THE "Adani curse" has hit Prime Minister Malcolm Turnbull with a poll finding most of his constituents want a review of the Queensland coal mine.
It has been a huge political problem for Opposition Leader Bill Shorten and now Mr Turnbull could be asked to explain himself.
Mr Turnbull has consistently attacked Mr Shorten with the claim he is supporting the mine when in Queensland but opposing it when in the Melbourne seat of Batman which goes to a by-election on Saturday.
It now has been revealed that two-thirds of voters in Mr Turnbull's seat of Wentworth and 60 per cent in Brisbane want a review of the environmental approval given the project, according to a survey released today by the Australia Institute.
The ReachTEL survey could indicate the Prime Minister will have a conflict with his own voters.
"Adani isn't just a potent issue in Batman. It's an issue on the government and the Prime Minister's plate, right now," said Ebony Bennett, Deputy Director at The Australia Institute.
Ms Bennett said a majority of voters in the Liberal-held seats of Wentworth and Brisbane Aldo opposed using taxpayer's money subsidising coal projects like Adani.
"Most agree that Australia must halt the expansion of coal mining and fast-track building renewables and storage to reduce the worsening impacts of climate change," she said.
Last week the Prime Minister gave the project by the Indian company his personal backing.

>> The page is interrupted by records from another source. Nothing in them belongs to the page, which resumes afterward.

(** A registered peer reports a content key that is markup: the public view carries it as it is, and
    so does the row the DHT page makes of it, where the peers' page would show it escaped. *)
Definition markup_key_run : list Event :=
  joins 1 addr1 [0] 10 ++ [Frame 1 [7] 10001 10; DhtCollect 11].

Theorem dht_page_carries_markup :
  is_some (ex_run config_default markup_key_run) = true ∧
  let s := st (ex_world config_default markup_key_run) in
  let v := dht_view s in
  dr_body <$> serve_http "1" config_default ex_resolver s 7 8 9 (ex_head "/dht.json") =
    Some (DhtJson v) ∧
  keys v = [MkDhtViewEntry ex_key 1 1] ∧
  Forall (λ k, (chars "<tr>" ++ element_class (chars "td") (chars "k") (chars ex_key)) `prefix_of`
    dht_table_row k [49] [49]) (keys v) ∧
  markup (esc (chars ex_key)) = [].
Proof. split; [vm_compute; reflexivity|]. split_and!; [vm_compute; reflexivity..| |vm_compute; reflexivity].
  apply (bool_decide_unpack _). vm_compute. exact I.
Qed.

(** Two accepts that check the open-connection cap before either counts itself exceed it. *)
Theorem open_cap_overrun :
  max_connections config_one = 1 ∧ open_connections (st (mw overrun_micro)) = 2.
Proof. vm_compute. tauto. Qed.

(** A departure that reaches PEX after the same peer's next registration did leaves that peer
    registered, with nothing pending, and neither known to PEX nor reachable through it. *)
Definition late_departure : list MicroStep :=
  micro_join 1 addr1 None 10 0 ++ goes 8 0 10 ++ [Starts (ReadEnded 1)] ++ goes 1 0 19 ++
  micro_join 2 addr2 None 20 1 ++ goes 8 1 20 ++ goes 2 0 21.

Theorem late_departure_hides_peer :
  is_some (micro_run config_default 2 micro_new late_departure) = true ∧
  let m := default micro_new (micro_run config_default 2 micro_new late_departure) in
  pending m = [] ∧ holder (mw m) "A" = Some 2%nat ∧ is_closed (outs (mw m)) 2 = false ∧
  elements (ex_mirrored (mw m) "net1") = [] ∧ pex_conns (pex (st (mw m))) !! "A"%string = None.
Proof. vm_compute. split_and!; reflexivity. Qed.

(** An announcement that reaches PEX after the sweep's removal of the same registration did leaves
    an unregistered peer known to PEX. *)
Definition late_announcement : list MicroStep :=
  micro_join 1 addr1 None 10 0 ++ goes 5 0 10 ++ [Starts (WriterExits 1); Starts (Sweep 20)] ++
  goes 2 1 20 ++ goes 3 0 21.

Theorem late_announcement_leaves_ghost :
  is_some (micro_run config_default 2 micro_new late_announcement) = true ∧
  let m := default micro_new (micro_run config_default 2 micro_new late_announcement) in
  pending m = [] ∧ holder (mw m) "A" = None ∧ elements (ex_mirrored (mw m) "net1") = ["A"%string].
Proof. vm_compute. split_and!; reflexivity. Qed.
(* ===== verification/ServiceProps.v ===== *)
(** * Properties of the service operations

    What [install] and [uninstall] (Service.v) do to the registrations of a machine whose service
    manager and probe tools behave as documented ([MachineLaws]), and an instance of such a machine.

    The specification is the table of registrations by scope: [uninstall] must not report success
    while one is left in its scopes, and [install] must end with the requested one in place and say
    so when the other may remain. *)

From S2P Require Import Prelude Net Text ProxyProtocol NetText SockText Config Environment Service.

(** ** A truthful machine *)

(** The documented absence signals of the probe tools. *)
Definition says_absent (p : Platform) (out : ToolOutput) : Prop :=
  match p with
  | Windows => code out = Some 1060
  | MacOs => code out = Some 113 ∨
      contains_any (stderr out) ["could not find service"; "no such process"; "no such file"]%string
        = true
  | OtherUnix =>
      contains_any (stderr out) ["no files found for"; "could not be found"]%string = true
  end.

(** The tool and arguments that query a registration. *)
Definition probe_command `{Machine} (l : Label) (scope : ServiceScope) (w : OS) : str * list str :=
  match platform with
  | Windows => (txt "sc.exe", [txt "query"; to_qualified_name l])
  | MacOs => (txt "launchctl", [txt "print";
      match scope with
      | UserScope =>
          txt "gui/" ++ chars (dec20 (default 0 (unix_uid w))) ++ txt "/" ++ to_qualified_name l
      | SystemScope => txt "system/" ++ to_qualified_name l
      end])
  | OtherUnix => (txt "systemctl",
      match scope with UserScope => [txt "--user"] | SystemScope => [] end ++
      [txt "cat"; to_script_name l ++ txt ".service"])
  end.

(** The registrations of a machine, and what its manager's operations and its tools' answers mean
    for them. Nothing is assumed of a tool that cannot be run or that fails in another way, nor
    that a registration that exists is seen. *)
Class MachineLaws `{Machine} := {
  registered : OS → ServiceScope → option InstallPlan;
  stop_keeps s l w s' : registered (manager_stop s l w).2 s' = registered w s';
  uninstall_other s l w s' :
    s' ≠ s → registered (manager_uninstall s l w).2 s' = registered w s';
  uninstall_ok s l w :
    (manager_uninstall s l w).1 = Ok tt → registered (manager_uninstall s l w).2 s = None;
  uninstall_err s l w :
    registered w s = None → registered (manager_uninstall s l w).2 s = None;
  install_other s l plan w s' :
    s' ≠ s → registered (manager_install s l plan w).2 s' = registered w s';
  install_ok s l plan w :
    (manager_install s l plan w).1 = Ok tt →
    registered (manager_install s l plan w).2 s = Some plan;
  no_user_scope w :
    platform = Windows ∨ is_ok set_user_level = false → registered w UserScope = None;
  probe_absent l scope w out :
    parse_label SERVICE_LABEL = Ok l →
    run_tool (probe_command l scope w).1 (probe_command l scope w).2 w = Ok out →
    succeeded out = false → says_absent platform out → registered w scope = None }.

Section laws.
Context `{ML : MachineLaws}.

(** The probe reports absence only where nothing is registered. *)
Lemma registration_absent scope w :
  registration (relay_backend scope) w = Absent → registered w scope = None.
Proof.
  simpl. unfold label. destruct (parse_label SERVICE_LABEL) as [l|] eqn:El; [|done].
  pose proof (probe_absent l scope w) as Hp. unfold probe_command, says_absent in Hp.
  unfold query_installed, os_native_service_name. destruct platform.
  - destruct (run_tool _ _ w) as [out|]; [|done]. unfold classify_sc_probe.
    destruct (succeeded out) eqn:Es; [done|]. case_bool_decide; [|done]. by eauto.
  - destruct (run_tool _ _ w) as [out|] eqn:Er; [|done]. unfold classify_launchctl_probe.
    destruct (succeeded out) eqn:Es; [done|].
    destruct (bool_decide _ || _) eqn:E; [|done]. intros _. apply (Hp out); [done..|].
    apply orb_true_iff in E as [E%bool_decide_eq_true|E]; tauto.
  - destruct (run_tool _ _ w) as [out|] eqn:Er; [|done]. unfold classify_systemctl_probe.
    destruct (succeeded out) eqn:Es; [done|]. destruct (contains_any _ _) eqn:E; [|done].
    intros _. by apply (Hp out).
Qed.

Lemma stop_registered scope w s : registered (stop_ (relay_backend scope) w).2 s = registered w s.
Proof. simpl. unfold with_label. destruct label; [apply stop_keeps|done]. Qed.

Lemma delete_other scope w s :
  s ≠ scope → registered (delete_ (relay_backend scope) w).2 s = registered w s.
Proof. simpl. unfold with_label. intros ?. destruct label; [by apply uninstall_other|done]. Qed.

Lemma delete_ok scope w :
  (delete_ (relay_backend scope) w).1 = Ok tt →
  registered (delete_ (relay_backend scope) w).2 scope = None.
Proof. simpl. unfold with_label. destruct label; [apply uninstall_ok|done]. Qed.

Lemma delete_adds_nothing scope w s :
  registered w s = None → registered (delete_ (relay_backend scope) w).2 s = None.
Proof.
  intros E. destruct (decide (s = scope)) as [->|Hne]; [|by rewrite delete_other].
  simpl. unfold with_label. destruct label; [by apply uninstall_err|done].
Qed.

(** ** One removal *)

(** What an attempt at a scope may leave: it touches no other scope and adds nothing, and a
    registration left at its scope is reported as unresolved. *)
Definition honest (scope : ServiceScope) (w : OS) (r : ScopeRemoval) (w' : OS) : Prop :=
  rm_scope r = scope ∧
  (∀ s, s ≠ scope → registered w' s = registered w s) ∧
  (registered w scope = None → registered w' scope = None) ∧
  (is_Some (registered w' scope) → unresolved r = true ∧ removed r = false).

Lemma remove_registration_honest scope mode w :
  honest scope w (remove_registration (relay_backend scope) scope mode w).1
    (remove_registration (relay_backend scope) scope mode w).2.
Proof.
  pose proof (registration_absent scope w) as Habs. unfold remove_registration.
  set (probe := registration (relay_backend scope) w) in *.
  destruct (bool_decide (mode = Swept) && negb (is_present probe)) eqn:E.
  - apply andb_true_iff in E as [_ E]. unfold honest. simpl. split_and!; [done|done|done|].
    intros [p Hp]. unfold unresolved. simpl. destruct probe; [done| |done].
    by rewrite Habs in Hp.
  - clear E. set (w1 := (stop_ (relay_backend scope) w).2).
    assert (∀ s, registered w1 s = registered w s) as Hst by (intros; apply stop_registered).
    pose proof (delete_other scope w1) as Ho. pose proof (delete_ok scope w1) as Hok.
    pose proof (delete_adds_nothing scope w1 scope) as Hadd.
    destruct (delete_ (relay_backend scope) w1) as [[[]|e] w2]; simpl in Ho, Hok, Hadd;
      unfold honest; simpl; (split_and!; [done| | |]).
    + intros s Hs. by rewrite Ho, Hst.
    + rewrite <- Hst. exact Hadd.
    + rewrite Hok by done. by intros [? ?].
    + intros s Hs. by rewrite Ho, Hst.
    + rewrite <- Hst. exact Hadd.
    + intros [p Hp]. split; [|done]. unfold unresolved. simpl.
      destruct probe; simpl; [done| |by rewrite orb_true_l || done].
      rewrite Hadd in Hp; [done|]. rewrite Hst. by apply Habs.
Qed.

(** ** A sequence of removals *)

Lemma honest_chain scope w r w1 : honest scope w r w1 →
  ∀ s, registered w s = None → registered w1 s = None.
Proof.
  intros (_ & Ho & Ha & _) s E. destruct (decide (s = scope)) as [->|Hne]; [auto|by rewrite Ho].
Qed.

(** One round of the loop, on a machine with a service manager. *)
Definition attempt (s : ServiceScope) (mode : RemovalMode) (w : OS) : ScopeRemoval * OS :=
  match relay_backend_new s with
  | Ok backend => remove_registration backend s mode w
  | Err e => (unreachable s mode (io_text e), w)
  end.

Lemma relay_backend_new_Ok s b : relay_backend_new s = Ok b → b = relay_backend s.
Proof. unfold relay_backend_new. destruct (manager_at s); simpl; [by intros [= <-]|done]. Qed.

Lemma attempt_honest s mode w :
  native = Ok tt → honest s w (attempt s mode w).1 (attempt s mode w).2.
Proof.
  intros Hn. unfold attempt. destruct (relay_backend_new s) as [b|e] eqn:E.
  - apply relay_backend_new_Ok in E as ->. apply remove_registration_honest.
  - unfold honest. simpl. split_and!; [done|done|done|].
    unfold relay_backend_new, manager_at in E. rewrite Hn in E. simpl in E.
    destruct s; [done|]. destruct set_user_level eqn:Eu; [done|].
    rewrite no_user_scope by (right; by rewrite Eu). by intros [? ?].
Qed.

Lemma remove_scopes_cons mode s rest w :
  remove_scopes mode (s :: rest) w =
  let '(r, w) := attempt s mode w in
  let '(rs, w) := remove_scopes Swept rest w in (r :: rs, w).
Proof. reflexivity. Qed.
(** C15: a relay that was told to use TLS never serves without. If either path of a TLS identity is
    configured, a start that succeeds serves with a TLS server, under which every connection that is
    handled carries an identity of 64 hexadecimal digits that its handshake proved. *)
Theorem tls_never_silently_off `{Process, !TlsLibLaws} config tls presented verified :
  unsigned_config config → is_Some (tls_cert_path config) ∨ is_Some (tls_key_path config) →
  startup config = Ok tls → connection_identity tls presented = Some verified →
  ∃ leaf rest spki id, presented = Some (leaf :: rest) ∧ x509_spki leaf = Some spki ∧
    verified = Some id ∧ id = hex_lower (sha256 spki) ∧ String.length id = 64%nat.
Proof.
  intros Hu Hset [Hval Hl]%startup_Ok Hc. apply validate_spec in Hval; [|done].
  apply load_tls_Ok in Hl. destruct tls as [server|].
  - destruct Hl as (? & ? & ? & ? & chain & key & _ & _ & _ & _ & _ & _ & _ & Hb%build_server_config_Ok).
    destruct (identified_leaf chain key server Hb presented verified Hc)
      as (leaf & rest & spki & -> & Hk & ->).
    destruct (peer_id_spec leaf spki Hk) as (_ & Hlen & _).
    by exists leaf, rest, spki, (hex_lower (sha256 spki)).
  - exfalso. destruct Hval as (_ & _ & _ & Htls & _).
    destruct (tls_cert_path config), (tls_key_path config); destruct Hset as [[??]|[??]]; naive_solver.
Qed.
Lemma iwrap_neg x : - 2 ^ 63 <= x < 0 → iwrap x = x.
Proof.
  intros Hx. unfold iwrap, int_of, u64.
  assert (x mod 2 ^ 64 = x + 2 ^ 64) as ->.
  { symmetry. apply (Z.mod_unique x (2 ^ 64) (-1)); lia. }
  rewrite decide_False by lia. lia.
Qed.

(** [SuccessorOf] returns fewer than [n] replicas only when the ring has
    fewer than [n] active owners: on a well-formed ring of at most [2^62]
    shards, when the two lists together hold fewer than [n] entries, every
    active member that owns a shard is in one of them. For [n = 0] the
    same holds: the request for no replica lists every active owner. *)
Theorem SuccessorOf_complete ring n key primary handoff :
  wf ring → q ring <= 2 ^ 62 → 0 <= n →
  SuccessorOf ring n key = Some (primary, handoff) →
  n = 0 ∨ Z.of_nat (length (primary ++ handoff)) < n →
  ∀ h, h ∈ hashes ring → nodes ring !! node h = Some true →
       node h ∈ node <$> (primary ++ handoff).
Proof.
  intros Hwf Hq62 Hn0 H Hfew h Hin Hact.
  pose proof Hwf as [Hq Hl _].
  apply SuccessorOf_inv in H
    as (shard&a&coord&last&head&Ha&Hc&Hd&Hn&Hp&Hho).
  unfold make_ok in Hn. rewrite (int_of_small n) in * by done.
  rewrite (int_of_small (q ring)) in * by lia.
  assert (0 <= shard < q ring) as Hs.
  { pose proof (at_lt _ _ _ Hc). apply at_Some in Hc as [? _]. lia. }
  pose proof (distinctNodes_loop_last _ _ _ _ _ 0 _ _ _ Hq ltac:(lia) Hd)
    as Hlast.
  pose proof (distinctNodes_loop_size _ _ _ _ _ _ _ _ _ Hd) as Hsize.
  simpl in Hsize.
  apply distinctNodes_loop_cover in Hd as (_&HA&HB); [|done|done|done|lia|lia].
  rewrite (int_of_small n) in HB by done.
  destruct HA as (hl&Hhl&Hlin); [lia|].
  pose proof (primaryNodes_loop_nodes ring coord head []) as Hpn.
  rewrite <-Hp in Hpn. simpl in Hpn.
  assert (∀ h', node h' ∈ node <$> head →
                nodes ring !! node h' = Some true →
                node h' ∈ node <$> primary) as Hprim.
  { intros h' Hh' Ha'. rewrite Hpn. apply list_elem_of_filter.
    split; [by apply active_true|done]. }
  apply list_elem_of_lookup in Hin as [j0 Hj0].
  assert (0 <= Z.of_nat j0 < q ring) as Hj0r.
  { apply lookup_lt_Some in Hj0. lia. }
  rewrite <-at_nat in Hj0.
  rewrite fmap_app, elem_of_app.
  (* the shard the walk of distinctNodes stopped at *)
  destruct (decide (Z.of_nat j0 = last)) as [Elast|Nlast].
  { left. rewrite Elast, Hhl in Hj0. injection Hj0 as ->. by apply Hprim. }
  destruct Hho as [[Hfull ->]|[Hnf Hho]].
  - (* the primary list holds n entries *)
    left. rewrite app_nil_r in Hfew. destruct Hfew as [->|Hlt]; [|lia].
    destruct HB as [HB|HB].
    + destruct head; [|cbn [length] in HB; lia].
      simpl in Hlin. by apply elem_of_nil in Hlin.
    + destruct (walk_reaches (q ring) shard (Z.of_nat j0)) as (E&Hr&_);
        [done..|].
      apply Hprim; [|done].
      apply (HB ((Z.of_nat j0 - shard) mod q ring)); [lia|].
      by rewrite E.
  - apply handoff_loop_cover in Hho as (_&HC); [|done|done|done|lia|lia].
    assert (Z.of_nat (length primary) <= q ring) as Hlenp.
    { assert (length primary <= length head)%nat as Hle.
      { rewrite <-(length_fmap node primary), Hpn, <-(length_fmap node head).
        apply length_filter. }
      lia. }
    destruct HC as [HC|HC].
    + exfalso. rewrite length_app in Hfew.
      destruct Hfew as [->|Hlt].
      * destruct (decide (length primary = 0%nat)) as [E0|E0]; [lia|].
        rewrite iwrap_neg in HC by lia. lia.
      * rewrite iwrap_small in HC by lia. lia.
    + destruct (walk_reaches (q ring) last (Z.of_nat j0)) as (E&Hr&Hne);
        [done..|].
      destruct (HC ((Z.of_nat j0 - last) mod q ring) h) as [Hin|Hin];
        [specialize (Hne Nlast); lia|by rewrite E|by apply active_true
        |by right|by left].
Qed.
(** [GET /api/v1/masters/available/{category}]: the rows of the response,
    of which it reports the columns id, full_name, specializations, city and
    rating; its ["count"] is their number. *)
Definition get_available_masters (category : string) (city0 : option string)
    (db : DB) : list Master :=
  sort_desc rating rating_ltb
    (List.filter
       (fun r =>
          is_active r && terminal_active r
          && like (specializations r) category
          && (if truthy city0 then String.eqb (city r) (str_of city0)
              else true)) db).

End Listing.

(** *** The jobs table *)

Record Job := mk_Job {
  job_id : Z;
  client_name : string;
  client_phone : string;
  category : string;
  problem_description : string;
  address : string;
  estimated_price : option Q;
  status : string;
  master_id : option Z;
  created_at : Z;
  master_departed_at : option Z;
  master_arrived_at : option Z;
  client_phone_revealed : bool;
  master_location_lat : option Q;
  master_location_lon : option Q;
  route_screenshot_url : option string;
  google_calendar_event_id : option string;
  google_task_id : option string
}.

(** The rows of [jobs] and the counter that SQLite keeps for its
    [AUTOINCREMENT] key: the largest id ever given. *)
Record Jobs := mk_Jobs {
  job_rows : list Job;
  job_seq : Z
}.

Definition update_jobs (p : Job -> bool) (f : Job -> Job) (t : Jobs) : Jobs :=
  mk_Jobs (map (fun j => if p j then f j else j) (job_rows t)) (job_seq t).

(** [cursor.rowcount] after an [UPDATE jobs ... WHERE p]. *)
Definition jobs_rowcount (p : Job -> bool) (t : Jobs) : nat :=
  length (List.filter p (job_rows t)).

Definition with_status (j : Job) (s : string) : Job :=
  mk_Job (job_id j) (client_name j) (client_phone j) (category j)
    (problem_description j) (address j) (estimated_price j) s (master_id j)
    (created_at j) (master_departed_at j) (master_arrived_at j)
    (client_phone_revealed j) (master_location_lat j) (master_location_lon j)
    (route_screenshot_url j) (google_calendar_event_id j) (google_task_id j).



Definition job_statuses : list string :=
  ["pending"; "accepted"; "in_progress"; "completed"; "cancelled"]%string.

(** [PATCH /api/v1/jobs/{job_id}/status]; [new_status] is
    [data.get('status')].  The response repeats the status. *)
Definition update_job_status (id0 : Z) (new_status : option string)
    (t : Jobs) : http_result string * Jobs :=
  match new_status with
  | Some s =>
      if existsb (String.eqb s) job_statuses then
        (Respond s,
         update_jobs (fun j => job_id j =? id0) (fun j => with_status j s) t)
      else (HTTPException 400, t)
  | None => (HTTPException 400, t)
  end.

(** [PATCH /api/v1/terminal/jobs/{master_id}/status/{job_id}], the second
    function of the name [update_job_status] in main.py. *)
Definition terminal_update_job_status (master : Z) (id0 : Z) (s : string)
    (t : Jobs) : http_result string * Jobs :=
  let p :=
    fun j =>
      (job_id j =? id0)
      && match master_id j with
         | Some m => m =? master
         | None => false
         end in
  if (jobs_rowcount p t =? 0)%nat then (HTTPException 404, t)
  else (Respond s, update_jobs p (fun j => with_status j s) t).

(** The value of the key ['location'] in the body of [master_depart]: the key
    is missing; or the value is an object, with the numbers under its keys
    ['lat'] and ['lon'] ([None] for null and for a missing key); or the value
    is no object: null, a number, a string, a list. *)
Inductive location_field :=
| LocationMissing
| LocationObject (lat lon : option Q)
| LocationOther.

(** An exception of Python that the endpoint does not catch. *)
Inductive python_error := AttributeError.

(** How a call of an endpoint ends: with a response or an [HTTPException],
    or with an exception that escapes from it. *)
Inductive outcome (A : Type) :=
| Handled (r : http_result A)
| Escaped (e : python_error).

Arguments Handled {A} r.
Arguments Escaped {A} e.

(** [(location.get('lat'), location.get('lon'))] for
    [location = data.get('location', {})]: the default is the empty object,
    and a value that is no object has no method [get]. *)
Definition lat_lon (location : location_field)
    : option (option Q * option Q) :=
  match location with
  | LocationMissing => Some (None, None)
  | LocationObject lat lon => Some (lat, lon)
  | LocationOther => None
  end.

(** [POST /api/v1/master/depart/{job_id}]; [location] is the value of the key
    ['location'] of the body, [route] that of the key
    ['route_screenshot_url'] ([None] when the key is missing, [Some None] for
    null), [now] is [CURRENT_TIMESTAMP].  The arguments of the [UPDATE] are
    evaluated before it is executed, so an [AttributeError] of
    [location.get] leaves the table as it is.  The response repeats the route
    URL. *)
Definition master_depart (id0 : Z) (location : location_field)
    (route : option (option string)) (now : Z) (t : Jobs)
    : outcome (option string) * Jobs :=
  let route_url := default (Some ""%string) route in
  match lat_lon location with
  | None => (Escaped AttributeError, t)
  | Some (lat, lon) =>
      (Handled (Respond route_url),
       update_jobs (fun j => job_id j =? id0)
         (fun j =>
            mk_Job (job_id j) (client_name j) (client_phone j) (category j)
              (problem_description j) (address j) (estimated_price j)
              "on-the-way" (master_id j) (created_at j) (Some now)
              (master_arrived_at j) (client_phone_revealed j) lat lon
              route_url (google_calendar_event_id j) (google_task_id j)) t)
  end.


(** The response of [GET /api/v1/client/track/{job_id}]. *)
Record Tracking := mk_Tracking {
  track_status : string;
  departed : bool;
  arrived : bool;
  location : option (option Q * option Q);
  route_url : option string;
  track_estimated_price : option Q
}.

(** [bool(x)] for a REAL column: NULL and zero are false. *)
Definition truthy_real (x : option Q) : bool :=
  match x with
  | Some q => negb (Qeq_bool q 0)
  | None => false
  end.

Definition track_master (id0 : Z) (t : Jobs) : http_result Tracking :=
  match List.find (fun j => job_id j =? id0) (job_rows t) with
  | None => HTTPException 404
  | Some job =>
      Respond
        (mk_Tracking (status job)
           (bool_decide (is_Some (master_departed_at job)))
           (bool_decide (is_Some (master_arrived_at job)))
           (if truthy_real (master_location_lat job)
            then Some (master_location_lat job, master_location_lon job)
            else None)
           (route_screenshot_url job) (estimated_price job))
  end.

(** The body of a [ClientRequest]. *)
Record ClientRequest := mk_ClientRequest {
  req_name : string;
  req_phone : string;
  req_category : string;
  req_problem_description : string;
  req_address : string
}.

(** The response of [process_client_request]. *)
Record Intake := mk_Intake {
  intake_job_id : Z;
  intake_estimated_price : Q;
  master_assigned : bool;
  intake_master_id : option Z
}.

(** [if master_id] on the result of [find_available_master]: [None] and the
    id 0 are false. *)
Definition truthy_id (m : option Z) : bool :=
  match m with
  | Some i => negb (i =? 0)
  | None => false
  end.

(** The key of a row inserted with [AUTOINCREMENT]: one more than the
    largest id that is or ever was in the table. *)
Definition next_job_id (t : Jobs) : Z :=
  fold_right Z.max (job_seq t) (map job_id (job_rows t)) + 1.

"All of that permitting has been done. They are entitled to develop it in accordance with those permits,'' he said.
"As to whether it is commercially or financially viable, that is a matter for the company. They have got to decide."
But he accused Mr Shorten of being two-faced on the issue.
"So when Bill Shorten is in Queensland and says: 'Oh, I am in favour of the mines', and then goes down to Melbourne and says: 'I am against it', you can see what a risk that is to jobs, to investment to the economic future and security of Australia, because it is completely two-faced," Mr Turnbull said.
Labor has argued it would back the mine if it proved financially and environmentally viable.
However, it has been wary of angering Queensland voters who see the project as a source of many jobs, and doesn't want to clash with Batman voters deciding whether to vote Labor or Greens.
Last week Mr Shorten said he now opposed the mine and yesterday was backed by Opposition finance spokesman Jim Chalmers.
"It hasn't passed all the environmental tests yet, that is just a statement of fact and you can try all you like to pretend this is something other than a factual realisation that it hasn't yet passed all the environmental tests and it hasn't passed all of the commercial tests," Mr Chalmers told Sky News.